A lo largo de nuestra experiencia democrática, la escasez de opciones electorales ha sido una de nuestras grandes tragedias. Y probablemente continuará pesando sobre el porvenir de la República, a menos que se produzcan cambios dramáticos en la forma de hacer política en el país. Elecciones tras elecciones, los dominicanos han escogido a sus gobernantes entre males menores.

El famoso voto en contra ha sido el motor por el cual nos hemos dado un presidente tras otro. Escogimos a Guzmán para salir de Balaguer y volvimos a elegir a éste para salir del PRD.  Cuando la nación se cansó del viejo caudillo reformista seleccionamos a Fernández, sin ninguna experiencia de Estado, no tanto porque se confiara en él, sino para evitar que Peña Gómez alcanzara el poder. La historia se repitió cuatro años más tarde, cuando un enorme caudal de votos hizo posible el ascenso del  presidente Mejía. Muchos de los votos que hicieron posible su  presidencia fueron el fruto del desencanto con la gestión del PLD. Pero después de tres derrotas electorales consecutivas de su partido Fernández regresó al Palacio Nacional en el 2004 para quedarse en el poder a base de añejas y cuestionadas costumbres.

Esta es una de las razones por las que con el correr del tiempo no hemos encontrado formas de superar las viciosas prácticas que pautan el quehacer gubernamental.
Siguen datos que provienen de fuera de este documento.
(** ** Karpenter's requirements, instance types and offerings *)

(** [scheduling.Requirements]: built from a key and its allowed values each;
    [Values r k] is [r.Get(k).Values()]; [claim_reqs] is
    [NewNodeSelectorRequirementsWithMinValues]; [IsCompatible] is the method
    with [AllowUndefinedWellKnownLabels]. *)
Class Scheduling := {
  Requirements : Type;
  NewRequirements : list (string * list string) → Requirements;
  Values : Requirements → string → list string;
  claim_reqs : list NodeSelectorRequirement → Requirements;
  IsCompatible : Requirements → Requirements → bool;
}.

(** A key that occurs once has the values it was given. *)
Class SchedulingLaws `{Scheduling} := {
  values_law (l : list (string * list string)) k vs :
    NoDup (fst <$> l) → (k, vs) ∈ l → Values (NewRequirements l) k = vs;
}.

Section types.
Context `{SCH : Scheduling}.

Record Offering := { Price : spec_float; Available : bool; of_Requirements : Requirements }.
Record InstanceTypeOverhead := {
  KubeReserved : gmap string Z; SystemReserved : gmap string Z; EvictionThreshold : gmap string Z;
}.
Record InstanceType := {
  it_Name : string;
  it_Requirements : Requirements;
  it_Offerings : list Offering;
  it_Capacity : gmap string Z;
  it_Overhead : InstanceTypeOverhead;
}.
End types.

(** ** [offerings.go] *)

(** 1000.0 and [math.MaxFloat64]. *)
Definition defaultPrice : spec_float := S754_finite false 8796093022208000 (-43).
Definition MaxFloat64 : spec_float := S754_finite false 9007199254740991 971.

Record Prices := { OnDemand : spec_float; PreemptiblePrice : spec_float; Prices_Err : option error }.
Definition default_prices : Prices :=
  {| OnDemand := defaultPrice; PreemptiblePrice := defaultPrice; Prices_Err := None |}.

Record PriceKey := { PlatformName : string; PresetName : string; pk_OSDiskSizeGiB : Z }.
#[global] Instance PriceKey_eq_dec : EqDecision PriceKey.
Proof. solve_decision. Defined.
#[global] Instance PriceKey_countable : Countable PriceKey.
Proof.
  refine (inj_countable' (λ k, (PlatformName k, PresetName k, pk_OSDiskSizeGiB k))
    (λ '(a, b, c), {| PlatformName := a; PresetName := b; pk_OSDiskSizeGiB := c |}) _).
  by intros [].
Defined.

Inductive ResourceSpec :=
| ComputeInstanceSpec (parentID platform preset : string) (preemptible : bool)
| ComputeDiskSpec (parentID : string) (sizeGibibytes : Z).

Definition buildComputeInstanceResourceSpec (parentID : string) (p : PlatformPreset)
    (preemptible : bool) : ResourceSpec :=
  ComputeInstanceSpec parentID (platform_Name (pp_platform p)) (preset_Name (pp_preset p)) preemptible.
Definition buildComputeDiskResourceSpec (parentID : string) (sizeGiB : Z) : ResourceSpec :=
  ComputeDiskSpec parentID sizeGiB.

(** The Nebius API as it answers during one call: the platforms of a project,
    one by one with a possible error, and the rounded total cost of a batch. *)
Record Cloud := {
  Filter : string → list (error + Platform);
  EstimateBatch : list ResourceSpec → error + string;
}.

Definition price_key (osDiskSizeGiB : Z) (p : PlatformPreset) : PriceKey :=
  {| PlatformName := platform_Name (pp_platform p); PresetName := preset_Name (pp_preset p);
     pk_OSDiskSizeGiB := osDiskSizeGiB |}.

Section offerings.
Context `{SCH : Scheduling}.

Definition newOffering (capacityType zone : string) (price : spec_float) (available : bool) : Offering :=
  {| Price := price; Available := available;
     of_Requirements := NewRequirements
       [(CapacityTypeLabelKey, [capacityType]); (LabelTopologyZone, [zone])] |}.

Definition CreateOfferings (p : PlatformPreset) (region : string) (prices : Prices) : list Offering :=
  let available := match Prices_Err prices with None => true | Some _ => false end in
  newOffering CapacityTypeOnDemand region (OnDemand prices) available ::
  (if AllowedForPreemptibles p
   then [newOffering CapacityTypeSpot region (PreemptiblePrice prices) available] else []).
End offerings.

Section pricing.
(** [strconv.ParseFloat(s, 64)], and the order in which the concurrent lookups
    of one call store their prices. *)
Context (ParseFloat : string → option spec_float).
Context (completion : list PlatformPreset → list PlatformPreset).

Definition extractHourlyPrice (costRounded : string) : spec_float :=
  if bool_decide (costRounded = "") then defaultPrice
  else match ParseFloat costRounded with Some price => price | None => defaultPrice end.

(** The lookup of one preset: the on-demand price, then the preemptible one. *)
Definition price_preset (cloud : Cloud) (parentID : string) (osDiskSizeGiB : Z) (p : PlatformPreset)
    : Prices :=
  let diskSpec := buildComputeDiskResourceSpec parentID osDiskSizeGiB in
  match EstimateBatch cloud [buildComputeInstanceResourceSpec parentID p false; diskSpec] with
  | inl err => {| OnDemand := defaultPrice; PreemptiblePrice := defaultPrice; Prices_Err := Some err |}
  | inr onDemand =>
      let onDemand := extractHourlyPrice onDemand in
      if AllowedForPreemptibles p then
        match EstimateBatch cloud [buildComputeInstanceResourceSpec parentID p true; diskSpec] with
        | inl err => {| OnDemand := onDemand; PreemptiblePrice := defaultPrice; Prices_Err := Some err |}
        | inr preemptible => {| OnDemand := onDemand;
                                PreemptiblePrice := extractHourlyPrice preemptible;
                                Prices_Err := None |}
        end
      else {| OnDemand := onDemand; PreemptiblePrice := defaultPrice; Prices_Err := None |}
  end.

Definition GetPrices (cloud : Cloud) (parentID : string) (presets : list PlatformPreset)
    (osDiskSizeGiB : Z) : gmap PriceKey Prices :=
  foldl (λ prices p, <[price_key osDiskSizeGiB p := price_preset cloud parentID osDiskSizeGiB p]> prices)
    ∅ (completion presets).
End pricing.

(** ** [provider.go]: the key and the cache *)
Definition DefaultPerNodePodsCount : Z := 110.

Record NodeClassKey := {
  ProjectID : string; Region : string; OSDiskSizeGiB : Z; PerNodePodsCount : Z;
}.
#[global] Instance NodeClassKey_eq_dec : EqDecision NodeClassKey.
Proof. solve_decision. Defined.
#[global] Instance NodeClassKey_countable : Countable NodeClassKey.
Proof.
  refine (inj_countable' (λ k, (ProjectID k, Region k, OSDiskSizeGiB k, PerNodePodsCount k))
    (λ '(a, b, c, d), {| ProjectID := a; Region := b; OSDiskSizeGiB := c; PerNodePodsCount := d |}) _).
  by intros [].
Defined.

(** The LRU cache: [Get] may reorder it, [Add] may evict other entries. *)
Class LRU (V : Type) := {
  Cache : Type;
  lru_New : Cache;
  lru_Get : NodeClassKey → Cache → option V * Cache;
  lru_Add : NodeClassKey → V → Cache → Cache;
}.
Arguments Cache V {_}.
(* ===== verification/NebiusProvider.v ===== *)
(** * The Nebius cloud provider

    [karpenter/pkg/cloudproviders/nebius]: Karpenter's [CloudProvider] interface
    over the agent pool service of the plugin.  A node claim is created as an
    agent pool of the cheapest matching preset, with a WireGuard address when
    the node class asks for one; provider IDs name agent pools. *)
From S2P Require Import Prelude GoStr GoNet GoURL Karp IPAllocator Hub Proto Helper InstanceTypes V1alpha1.
From stdpp Require Import options.
Open Scope Z_scope.

(** [cloudproviders/nodes.go]. *)
Definition NodeClaimLabelKey : string := "karpenter.azure.com/node-claim".

(** ** [consts.go] and [api.go] *)
Definition ProviderIDScheme : string := "aks-nebius".
Definition GroupKind_ : GroupKind := {| gk_Group := Group; gk_Kind := "NebiusNodeClass" |}.

Section api.
(** [status.FromError] and the [Error] method of errors. *)
Context (FromError : error → option Code) (Error_ : error → string).

Definition Nebius_IsNotFound (err : error) : bool :=
  match FromError err with Some c => bool_decide (c = NotFound) | None => false end.

Definition IsQuotaError (err : option error) : bool :=
  match err with
  | None => false
  | Some err =>
      let errString := Error_ err in
      Contains errString "Quota failure" || Contains errString "Not enough resources" ||
      Contains errString "insufficient capacity"
  end.
End api.

(** ** [nodeclaim.go] *)
Definition providerIDToAgentPoolName (providerID : string) : res string :=
  match Parse providerID with
  | Ok parsedURL =>
      if bool_decide (Scheme parsedURL ≠ ProviderIDScheme) then
        Err (Errorf "unexpected providerID scheme %q, expected %q"
               [Scheme parsedURL; ProviderIDScheme] [])
      else Ok (Host parsedURL)
  | Err err => Err (Errorf "parsing providerID %q: %w" [providerID] [err])
  | Panic p => Panic p
  end.
Definition resolveNodeClaimRequirements (nodeClaim : NodeClaim) : res nodeClaimRequirements :=
  let requested := foldl requested_step "" (nc_Requirements nodeClaim) in
  if bool_decide (requested = "") then
    Err (Errorf "no instance type requirement from kaito node claim: %q" [nc_Name nodeClaim] [])
  else
    let disk := match nc_Requests nodeClaim !! ResourceStorage with
                | Some quantity => Z.quot quantity (1024 * 1024 * 1024)
                | None => 0
                end in
    if bool_decide (disk <= 0) then
      Err (Errorf "invalid disk size requirement from kaito node claim: %q" [nc_Name nodeClaim] [])
    else Ok {| InstanceTypeRequested := requested; DiskSizeGibibytesRequested := disk |}.

Record resolvedNebiusAgentPoolSettings := {
  set_Platform : string; set_Preset : string; set_ImageFamily : string;
  set_OSDiskSizeGibibytes : Z; set_Wireguard : option wireguard.Config;
}.

(** The Azure sizes known: platform, preset and image family. *)
Definition azureGPUInstanceTypeToNebiusPlatformPreset : gmap string (string * string * string) :=
  {[ "Standard_NC6s_v3" := ("gpu-h100-sxm", "1gpu-16vcpu-200gb", "ubuntu24.04-cuda12") ]}.

Definition minimalOSDiskSizeGibibytes : Z := 100.

(** The kubeadm configuration of a claim's node; the zone and capacity type are
    constants. *)
Definition Kaito_claim_pool (karpOpts : KarpOptions) (kaitoOpts : KaitoOptions) (clusterCA : string)
    (nodeClaim : NodeClaim) (reqs : nodeClaimRequirements) (settings : resolvedNebiusAgentPoolSettings)
    : res nebius.AgentPool :=
  kubeadmConfig ← claim_kubeadm karpOpts clusterCA (nc_Name nodeClaim)
    {[ LabelInstanceTypeStable := InstanceTypeRequested reqs;
       LabelTopologyZone := "1";
       CapacityTypeLabelKey := "on-demand" ]};
  Ok {| nebius.Metadata := Some {| api.Type_ := None; api.Id := Some (nc_Name nodeClaim) |};
        nebius.Spec := Some
          {| nebius.ProjectId := Some (NebiusProjectID kaitoOpts);
             nebius.Region := Some (NebiusRegion kaitoOpts);
             nebius.SubnetId := Some (NebiusSubnetID kaitoOpts);
             nebius.Platform := Some (set_Platform settings);
             nebius.Preset := Some (set_Preset settings);
             nebius.ImageFamily := Some (set_ImageFamily settings);
             nebius.OsDiskSizeGibibytes := Some (set_OSDiskSizeGibibytes settings);
             nebius.Kubeadm := kubeadmConfig; nebius.Wireguard := set_Wireguard settings;
             nebius.Gpu := None; nebius.Zone := None; nebius.Capacity := None;
             nebius.KubernetesVersion := None |};
        nebius.Status := None |}.

Definition strechAgentPoolToNodeClaim (agentPool : option nebius.AgentPool) : NodeClaim :=
  {| nc_Name := api.GetId (nebius.GetMetadata agentPool);
     nc_Labels := ∅;
     nc_CreationTimestamp := default 0 (nebius.GetCreatedAt (nebius.GetStatus agentPool));
     nc_NodeClassRef := None; nc_Requirements := []; nc_Requests := ∅;
     nc_ProviderID := Kaito_agentPoolNameToProviderID (api.GetId (nebius.GetMetadata agentPool));
     nc_Capacity := ∅; nc_Allocatable := ∅ |}.

(** ** [cloudprovider.go] *)
Record KWorld (E : Type) := { k_ext : E; k_alloc : IPAllocator; k_cleanups : list NodeClaim }.
Arguments k_ext {E}.
Arguments k_alloc {E}.
Arguments k_cleanups {E}.
Arguments Build_KWorld {E}.

Section provider.
Context `{SCH : Scheduling} {E Msg : Type} `{PR : ProtoRuntime Msg}.
Notation World := (KWorld E).
Context (of_AgentPool : nebius.AgentPool → Msg) (as_AgentPool : Msg → option nebius.AgentPool).
Context (pools_CreateOrUpdate : option Any → M E (option Any)) (pools_Get : string → M E (option Any))
        (pools_List : string → M E (list Any)) (pools_Delete : string → M E ()).
Context (FromError : error → option Code) (Error_ : error → string) (karpOpts : KarpOptions).
Context (wellknown_labels : Requirements → gmap string string).
Context (clusterCA : string) (kaitoOptions : option KaitoOptions).
Context (NodeClassLabelKey : GroupKind → string) (range : list string → list string).
(** The informer cache and the random draw of the allocator during one call. *)
Context (env_cache : IPAllocator.Cache) (env_rnd : Z).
Por eso en cada Navidad se reparten funditas con alimentos y se entregan juguetes a los pobres, sin modificar las políticas que perpetúan la pobreza. Los dominicanos  seguirán acudiendo a las urnas con el mismo entusiasmo de siempre para darse  cada cuatro años un nuevo gobierno o perpetuar al que esté. Pero como tantas veces en el pasado, su decisión estará motivada  por la necesidad  de salir de un presidente o evitar que otro llegue,  más que por el deseo de encontrar un sendero confiable que lo oriente hacia el porvenir.